The 5-Ketofructose Reductase of Gluconobacter sp. Strain CHM43 Is a Novel Class in the Shikimate Dehydrogenase Family.

Gluconobacter sp. strain CHM43 oxidizes mannitol to fructose and then oxidizes fructose to 5-keto-d-fructose (5KF) in the periplasmic space. Since NADPH-dependent 5KF reductase was found in the soluble fraction of Gluconobacter spp., 5KF might be transported into the cytoplasm and metabolized. Here, we identified the GLF_2050 gene as the kfr gene encoding 5KF reductase (KFR). A mutant strain devoid of the kfr gene showed lower KFR activity and no 5KF consumption.
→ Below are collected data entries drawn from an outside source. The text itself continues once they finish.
Definition handle (e : event) : ST Worker unit :=
  match e with
  | ECreate request => quietly (create_task request)
  | EAddSplits id source splits => quietly (w_add_splits id source splits)
  | ENoMoreSplits id source => quietly (w_no_more_splits id source)
  | EUpdate id update => quietly (w_update_task id update)
  | EStatus id => quietly (get_task_status id)
  | ECachedStatus id => quietly (get_cached_task_status id)
  | EWait id min_version => quietly (wait_task_status id min_version)
  | EWaitSpace id source n expired => quietly (wait_split_queue_has_space id source n expired)
  | EInfo id => quietly (get_task_info id)
  | EAck id => quietly (ack_task_result id)
  | ERelease id => quietly (release_task_result id)
  | ECancel id => quietly (cancel_task id)
  | EDropQuery query => quietly (drop_query query)
  | EShutdown on_loop => quietly (shutdown on_loop)
  | EResume i => run_resume i
  | EFinish i outcome => run_finish i outcome
  | EDone i => run_done_callback i
  | ENotify i => wake_waiters i
  | ETimeout i n => expire_waiter i n
  | EPollSpace i source n expired => quietly (poll_space i source n expired)
  | EProgress i stats => publishing i (record_task_stats stats)
  | ENative i scans exchanges =>
      on i (smodify (fun x => x <| x_scan_queues := scans |> <| x_exchange_queues := exchanges |>))
  end.

(** The worker after a history of events, whether they return or raise. *)
Definition history (w : Worker) (es : list event) : Worker := fold_left (fun w e => snd (handle e w)) es w.

(** A history in which no event raises. *)
Inductive clean : Worker -> list event -> Worker -> Prop :=
| clean_nil w : clean w [] w
| clean_cons w e w1 es w2 : handle e w = (Ok tt, w1) -> clean w1 es w2 -> clean w (e :: es) w2.

(** The same, computed. *)
Fixpoint run_clean (w : Worker) (es : list event) : bool :=
  match es with
  | [] => true
  | e :: es => match handle e w with (Ok tt, w1) => run_clean w1 es | _ => false end
  end.

Lemma run_clean_sound es w : run_clean w es = true -> clean w es (history w es).
Proof.
  revert w. induction es as [|e es IH]; intros w; cbn; [constructor|].
  destruct (handle e w) as [[[]|?] w1] eqn:E; [|done]. intros H. by econstructor; [|apply IH].
Qed.

End Manager.
(* ===== verification/WorkerDemo.v ===== *)
(** * A concrete worker

    Split queues that record the calls made on them, and requests, for the
    examples of the worker's theorems. *)

From S2P Require Import Prelude PyStr PyVal FteTypes FteState Exchange OutputBuffers Descriptor WorkerTask WorkerManager.

#[local] Open Scope string_scope.
#[local] Open Scope list_scope.
#[local] Open Scope Z_scope.

(** A queue is the list of the calls it received. *)
#[export] Instance demo_env : WorkerEnv := {|
  sq := list sq_call;
  sq_new := [];
  sq_do := fun c q => Ok (q ++ [c]);
  sq_read := fun _ q => Ok (Z.of_nat (length q));
  sq_has_wait_ms := fun _ => true;
  native_attr := fun _ _ => PNone;
  traceback_text := fun _ => "";
  spooling_output_stats := fun _ => Ok PNone;
|}.

(** Two slots and 100 bytes. *)
Definition demo_config : WorkerConfig := MkWorkerConfig 2 "test" 100 None false None.

Definition demo_attempt (partition : Z) : FteTaskAttemptId :=
  MkFteTaskAttemptId (MkFteTaskId "q" 0 partition) 0.

Definition demo_request (partition memory : Z) : list (pyval * pyval) :=
  pd_lit [("task_id", PDict (TaskAttemptId.to_dict (demo_attempt partition)));
          ("memory_requirement_bytes", PInt memory); ("worker_runtime", PStr "fte");
          ("source_node_ids", PList [PStr "s"])].

Definition demo_split (n : Z) : list (pyval * pyval) :=
  pd_lit [("sequence_id", PInt n); ("kind", PStr "scan_task")].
The crystal structure revealed that KFR is similar to NADP+-dependent shikimate dehydrogenase (SDH), which catalyzes the reversible NADP+-dependent oxidation of shikimate to 3-dehydroshikimate. We found that several amino acid residues in the putative substrate-binding site of KFR were different from those of SDH. Phylogenetic analyses revealed that only a subclass in the SDH family containing KFR conserved such a unique substrate-binding site. We constructed KFR derivatives with amino acid substitutions, including replacement of Asn21 in the substrate-binding site with Ser that is found in SDH. The KFR-N21S derivative showed a strong increase in the Km value for 5KF but a higher shikimate oxidation activity than wild-type KFR, suggesting that Asn21 is important for 5KF binding. In addition, the conserved catalytic dyad Lys72 and Asp108 were individually substituted for Asn. The K72N and D108N derivatives showed only negligible activities without a dramatic change in the Km value for 5KF, suggesting a catalytic mechanism similar to that of SDH. With these data taken together, we suggest that KFR is a new member of the SDH family. IMPORTANCE A limited number of species of acetic acid bacteria, such as Gluconobacter sp. strain CHM43, produce 5-ketofructose, a potential low-calorie sweetener, at a high yield. Here, we show that an NADPH-dependent 5-ketofructose reductase (KFR) is involved in 5-ketofructose degradation, and we characterize this enzyme with respect to its structure, phylogeny, and function. The crystal structure of KFR was similar to that of shikimate dehydrogenase, which is functionally crucial in the shikimate pathway in bacteria and plants. Phylogenetic analysis suggested that KFR is positioned in a small subgroup of the shikimate dehydrogenase family. Catalytically important amino acid residues were also conserved, and their relevance was experimentally validated. Thus, we propose KFR as a new member of shikimate dehydrogenase family.